Source data:

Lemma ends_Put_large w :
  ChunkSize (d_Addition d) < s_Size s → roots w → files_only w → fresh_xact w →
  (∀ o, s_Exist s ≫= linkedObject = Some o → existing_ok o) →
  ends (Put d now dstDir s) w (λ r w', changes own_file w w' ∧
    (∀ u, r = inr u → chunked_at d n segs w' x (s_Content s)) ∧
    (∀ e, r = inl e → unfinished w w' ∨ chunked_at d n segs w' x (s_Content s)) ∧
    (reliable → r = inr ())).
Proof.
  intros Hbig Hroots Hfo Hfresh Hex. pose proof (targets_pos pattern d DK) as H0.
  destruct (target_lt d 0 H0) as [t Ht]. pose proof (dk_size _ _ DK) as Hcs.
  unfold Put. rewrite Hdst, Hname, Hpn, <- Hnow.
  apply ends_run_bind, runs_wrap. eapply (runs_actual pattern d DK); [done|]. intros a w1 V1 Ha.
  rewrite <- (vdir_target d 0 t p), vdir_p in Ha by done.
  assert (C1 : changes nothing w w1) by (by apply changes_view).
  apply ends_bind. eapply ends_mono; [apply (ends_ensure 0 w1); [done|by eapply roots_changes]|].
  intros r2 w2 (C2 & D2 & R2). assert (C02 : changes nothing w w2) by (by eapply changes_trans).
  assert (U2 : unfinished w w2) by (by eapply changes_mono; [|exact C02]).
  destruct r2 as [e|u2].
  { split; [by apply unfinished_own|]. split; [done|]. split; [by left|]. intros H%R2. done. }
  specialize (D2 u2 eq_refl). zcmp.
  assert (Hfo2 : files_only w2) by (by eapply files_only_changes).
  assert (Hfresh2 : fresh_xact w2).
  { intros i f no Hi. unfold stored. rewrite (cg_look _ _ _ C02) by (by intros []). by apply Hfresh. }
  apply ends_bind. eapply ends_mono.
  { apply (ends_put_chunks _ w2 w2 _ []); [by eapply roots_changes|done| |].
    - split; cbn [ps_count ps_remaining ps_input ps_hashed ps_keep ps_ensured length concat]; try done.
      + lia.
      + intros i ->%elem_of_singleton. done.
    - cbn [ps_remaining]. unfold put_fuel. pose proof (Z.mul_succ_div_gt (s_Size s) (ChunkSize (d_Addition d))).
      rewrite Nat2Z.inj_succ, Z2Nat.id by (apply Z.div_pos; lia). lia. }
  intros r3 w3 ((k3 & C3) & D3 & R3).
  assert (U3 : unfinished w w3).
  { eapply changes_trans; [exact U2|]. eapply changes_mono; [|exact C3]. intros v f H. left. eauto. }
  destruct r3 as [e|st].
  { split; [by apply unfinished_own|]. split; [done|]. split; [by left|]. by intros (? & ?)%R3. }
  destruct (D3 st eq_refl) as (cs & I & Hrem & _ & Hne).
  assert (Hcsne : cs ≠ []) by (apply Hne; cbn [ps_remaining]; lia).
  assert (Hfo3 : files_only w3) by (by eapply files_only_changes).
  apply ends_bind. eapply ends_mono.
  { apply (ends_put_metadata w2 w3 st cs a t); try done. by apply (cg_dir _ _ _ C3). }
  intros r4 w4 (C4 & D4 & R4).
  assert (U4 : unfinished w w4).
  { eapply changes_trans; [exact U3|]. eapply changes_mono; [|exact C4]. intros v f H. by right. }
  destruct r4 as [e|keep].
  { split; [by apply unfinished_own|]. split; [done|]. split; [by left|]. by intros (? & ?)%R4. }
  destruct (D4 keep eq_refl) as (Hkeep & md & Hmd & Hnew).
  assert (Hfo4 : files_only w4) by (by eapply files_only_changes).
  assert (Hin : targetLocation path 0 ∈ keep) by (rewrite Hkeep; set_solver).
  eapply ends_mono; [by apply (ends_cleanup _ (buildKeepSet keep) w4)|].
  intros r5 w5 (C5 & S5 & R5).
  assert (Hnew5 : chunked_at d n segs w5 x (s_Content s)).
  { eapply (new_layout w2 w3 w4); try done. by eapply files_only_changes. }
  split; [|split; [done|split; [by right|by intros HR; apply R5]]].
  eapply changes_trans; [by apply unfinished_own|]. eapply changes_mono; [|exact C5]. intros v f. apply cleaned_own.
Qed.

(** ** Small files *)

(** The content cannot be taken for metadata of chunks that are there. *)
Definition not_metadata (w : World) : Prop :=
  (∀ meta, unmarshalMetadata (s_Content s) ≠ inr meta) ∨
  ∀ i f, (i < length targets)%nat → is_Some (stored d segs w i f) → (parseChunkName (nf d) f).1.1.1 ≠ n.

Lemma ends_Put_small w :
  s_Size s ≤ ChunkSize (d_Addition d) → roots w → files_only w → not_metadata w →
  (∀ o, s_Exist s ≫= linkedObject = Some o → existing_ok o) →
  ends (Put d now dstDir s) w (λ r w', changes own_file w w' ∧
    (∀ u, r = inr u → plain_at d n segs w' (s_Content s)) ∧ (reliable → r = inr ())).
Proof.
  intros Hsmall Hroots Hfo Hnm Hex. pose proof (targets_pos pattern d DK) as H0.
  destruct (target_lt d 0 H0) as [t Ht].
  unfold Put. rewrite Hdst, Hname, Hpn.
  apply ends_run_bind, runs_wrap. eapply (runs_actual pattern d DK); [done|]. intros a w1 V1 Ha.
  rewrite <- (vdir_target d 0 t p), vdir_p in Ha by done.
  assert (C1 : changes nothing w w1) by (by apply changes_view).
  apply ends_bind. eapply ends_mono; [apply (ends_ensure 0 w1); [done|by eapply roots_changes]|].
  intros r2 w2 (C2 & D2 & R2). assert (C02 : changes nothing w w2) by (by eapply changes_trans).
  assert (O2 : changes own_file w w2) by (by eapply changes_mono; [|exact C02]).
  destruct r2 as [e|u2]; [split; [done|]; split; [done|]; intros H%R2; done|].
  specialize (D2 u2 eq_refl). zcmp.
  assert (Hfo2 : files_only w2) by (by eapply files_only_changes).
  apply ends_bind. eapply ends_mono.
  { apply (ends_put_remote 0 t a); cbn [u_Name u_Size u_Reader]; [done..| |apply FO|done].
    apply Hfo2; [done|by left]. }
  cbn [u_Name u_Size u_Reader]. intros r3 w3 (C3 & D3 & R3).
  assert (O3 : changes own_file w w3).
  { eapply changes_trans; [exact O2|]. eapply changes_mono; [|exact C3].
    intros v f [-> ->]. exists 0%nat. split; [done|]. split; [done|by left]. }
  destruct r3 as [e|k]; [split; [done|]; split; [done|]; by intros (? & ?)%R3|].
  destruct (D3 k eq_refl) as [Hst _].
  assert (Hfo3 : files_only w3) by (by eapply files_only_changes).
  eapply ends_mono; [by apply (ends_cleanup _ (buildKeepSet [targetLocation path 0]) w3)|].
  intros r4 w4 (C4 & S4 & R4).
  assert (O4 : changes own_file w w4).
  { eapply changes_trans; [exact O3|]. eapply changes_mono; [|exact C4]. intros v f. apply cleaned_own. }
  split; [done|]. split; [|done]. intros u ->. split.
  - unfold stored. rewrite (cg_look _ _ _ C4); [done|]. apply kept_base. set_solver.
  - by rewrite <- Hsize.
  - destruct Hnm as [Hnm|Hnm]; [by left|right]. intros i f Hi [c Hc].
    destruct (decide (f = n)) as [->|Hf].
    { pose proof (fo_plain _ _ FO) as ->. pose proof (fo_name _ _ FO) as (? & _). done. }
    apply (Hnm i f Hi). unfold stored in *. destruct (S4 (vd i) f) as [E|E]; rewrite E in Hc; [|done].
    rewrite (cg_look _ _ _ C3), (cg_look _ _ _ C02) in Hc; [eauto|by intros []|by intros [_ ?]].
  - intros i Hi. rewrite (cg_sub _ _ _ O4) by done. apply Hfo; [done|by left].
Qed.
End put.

What you are asked to do: Would you return every line of the data above exactly?

Expected answer:
Lemma ends_Put_large w :
  ChunkSize (d_Addition d) < s_Size s → roots w → files_only w → fresh_xact w →
  (∀ o, s_Exist s ≫= linkedObject = Some o → existing_ok o) →
  ends (Put d now dstDir s) w (λ r w', changes own_file w w' ∧
    (∀ u, r = inr u → chunked_at d n segs w' x (s_Content s)) ∧
    (∀ e, r = inl e → unfinished w w' ∨ chunked_at d n segs w' x (s_Content s)) ∧
    (reliable → r = inr ())).
Proof.
  intros Hbig Hroots Hfo Hfresh Hex. pose proof (targets_pos pattern d DK) as H0.
  destruct (target_lt d 0 H0) as [t Ht]. pose proof (dk_size _ _ DK) as Hcs.
  unfold Put. rewrite Hdst, Hname, Hpn, <- Hnow.
  apply ends_run_bind, runs_wrap. eapply (runs_actual pattern d DK); [done|]. intros a w1 V1 Ha.
  rewrite <- (vdir_target d 0 t p), vdir_p in Ha by done.
  assert (C1 : changes nothing w w1) by (by apply changes_view).
  apply ends_bind. eapply ends_mono; [apply (ends_ensure 0 w1); [done|by eapply roots_changes]|].
  intros r2 w2 (C2 & D2 & R2). assert (C02 : changes nothing w w2) by (by eapply changes_trans).
  assert (U2 : unfinished w w2) by (by eapply changes_mono; [|exact C02]).
  destruct r2 as [e|u2].
  { split; [by apply unfinished_own|]. split; [done|]. split; [by left|]. intros H%R2. done. }
  specialize (D2 u2 eq_refl). zcmp.
  assert (Hfo2 : files_only w2) by (by eapply files_only_changes).
  assert (Hfresh2 : fresh_xact w2).
  { intros i f no Hi. unfold stored. rewrite (cg_look _ _ _ C02) by (by intros []). by apply Hfresh. }
  apply ends_bind. eapply ends_mono.
  { apply (ends_put_chunks _ w2 w2 _ []); [by eapply roots_changes|done| |].
    - split; cbn [ps_count ps_remaining ps_input ps_hashed ps_keep ps_ensured length concat]; try done.
      + lia.
      + intros i ->%elem_of_singleton. done.
    - cbn [ps_remaining]. unfold put_fuel. pose proof (Z.mul_succ_div_gt (s_Size s) (ChunkSize (d_Addition d))).
      rewrite Nat2Z.inj_succ, Z2Nat.id by (apply Z.div_pos; lia). lia. }
  intros r3 w3 ((k3 & C3) & D3 & R3).
  assert (U3 : unfinished w w3).
  { eapply changes_trans; [exact U2|]. eapply changes_mono; [|exact C3]. intros v f H. left. eauto. }
  destruct r3 as [e|st].
  { split; [by apply unfinished_own|]. split; [done|]. split; [by left|]. by intros (? & ?)%R3. }
  destruct (D3 st eq_refl) as (cs & I & Hrem & _ & Hne).
  assert (Hcsne : cs ≠ []) by (apply Hne; cbn [ps_remaining]; lia).
  assert (Hfo3 : files_only w3) by (by eapply files_only_changes).
  apply ends_bind. eapply ends_mono.
  { apply (ends_put_metadata w2 w3 st cs a t); try done. by apply (cg_dir _ _ _ C3). }
  intros r4 w4 (C4 & D4 & R4).
  assert (U4 : unfinished w w4).
  { eapply changes_trans; [exact U3|]. eapply changes_mono; [|exact C4]. intros v f H. by right. }
  destruct r4 as [e|keep].
  { split; [by apply unfinished_own|]. split; [done|]. split; [by left|]. by intros (? & ?)%R4. }
  destruct (D4 keep eq_refl) as (Hkeep & md & Hmd & Hnew).
  assert (Hfo4 : files_only w4) by (by eapply files_only_changes).
  assert (Hin : targetLocation path 0 ∈ keep) by (rewrite Hkeep; set_solver).
  eapply ends_mono; [by apply (ends_cleanup _ (buildKeepSet keep) w4)|].
  intros r5 w5 (C5 & S5 & R5).
  assert (Hnew5 : chunked_at d n segs w5 x (s_Content s)).
  { eapply (new_layout w2 w3 w4); try done. by eapply files_only_changes. }
  split; [|split; [done|split; [by right|by intros HR; apply R5]]].
  eapply changes_trans; [by apply unfinished_own|]. eapply changes_mono; [|exact C5]. intros v f. apply cleaned_own.
Qed.

(** ** Small files *)

(** The content cannot be taken for metadata of chunks that are there. *)
Definition not_metadata (w : World) : Prop :=
  (∀ meta, unmarshalMetadata (s_Content s) ≠ inr meta) ∨
  ∀ i f, (i < length targets)%nat → is_Some (stored d segs w i f) → (parseChunkName (nf d) f).1.1.1 ≠ n.

Lemma ends_Put_small w :
  s_Size s ≤ ChunkSize (d_Addition d) → roots w → files_only w → not_metadata w →
  (∀ o, s_Exist s ≫= linkedObject = Some o → existing_ok o) →
  ends (Put d now dstDir s) w (λ r w', changes own_file w w' ∧
    (∀ u, r = inr u → plain_at d n segs w' (s_Content s)) ∧ (reliable → r = inr ())).
Proof.
  intros Hsmall Hroots Hfo Hnm Hex. pose proof (targets_pos pattern d DK) as H0.
  destruct (target_lt d 0 H0) as [t Ht].
  unfold Put. rewrite Hdst, Hname, Hpn.
  apply ends_run_bind, runs_wrap. eapply (runs_actual pattern d DK); [done|]. intros a w1 V1 Ha.
  rewrite <- (vdir_target d 0 t p), vdir_p in Ha by done.
  assert (C1 : changes nothing w w1) by (by apply changes_view).
  apply ends_bind. eapply ends_mono; [apply (ends_ensure 0 w1); [done|by eapply roots_changes]|].
  intros r2 w2 (C2 & D2 & R2). assert (C02 : changes nothing w w2) by (by eapply changes_trans).
  assert (O2 : changes own_file w w2) by (by eapply changes_mono; [|exact C02]).
  destruct r2 as [e|u2]; [split; [done|]; split; [done|]; intros H%R2; done|].
  specialize (D2 u2 eq_refl). zcmp.
  assert (Hfo2 : files_only w2) by (by eapply files_only_changes).
  apply ends_bind. eapply ends_mono.
  { apply (ends_put_remote 0 t a); cbn [u_Name u_Size u_Reader]; [done..| |apply FO|done].
    apply Hfo2; [done|by left]. }
  cbn [u_Name u_Size u_Reader]. intros r3 w3 (C3 & D3 & R3).
  assert (O3 : changes own_file w w3).
  { eapply changes_trans; [exact O2|]. eapply changes_mono; [|exact C3].
    intros v f [-> ->]. exists 0%nat. split; [done|]. split; [done|by left]. }
  destruct r3 as [e|k]; [split; [done|]; split; [done|]; by intros (? & ?)%R3|].
  destruct (D3 k eq_refl) as [Hst _].
  assert (Hfo3 : files_only w3) by (by eapply files_only_changes).
  eapply ends_mono; [by apply (ends_cleanup _ (buildKeepSet [targetLocation path 0]) w3)|].
  intros r4 w4 (C4 & S4 & R4).
  assert (O4 : changes own_file w w4).
  { eapply changes_trans; [exact O3|]. eapply changes_mono; [|exact C4]. intros v f. apply cleaned_own. }
  split; [done|]. split; [|done]. intros u ->. split.
  - unfold stored. rewrite (cg_look _ _ _ C4); [done|]. apply kept_base. set_solver.
  - by rewrite <- Hsize.
  - destruct Hnm as [Hnm|Hnm]; [by left|right]. intros i f Hi [c Hc].
    destruct (decide (f = n)) as [->|Hf].
    { pose proof (fo_plain _ _ FO) as ->. pose proof (fo_name _ _ FO) as (? & _). done. }
    apply (Hnm i f Hi). unfold stored in *. destruct (S4 (vd i) f) as [E|E]; rewrite E in Hc; [|done].
    rewrite (cg_look _ _ _ C3), (cg_look _ _ _ C02) in Hc; [eauto|by intros []|by intros [_ ?]].
  - intros i Hi. rewrite (cg_sub _ _ _ O4) by done. apply Hfo; [done|by left].
Qed.
End put.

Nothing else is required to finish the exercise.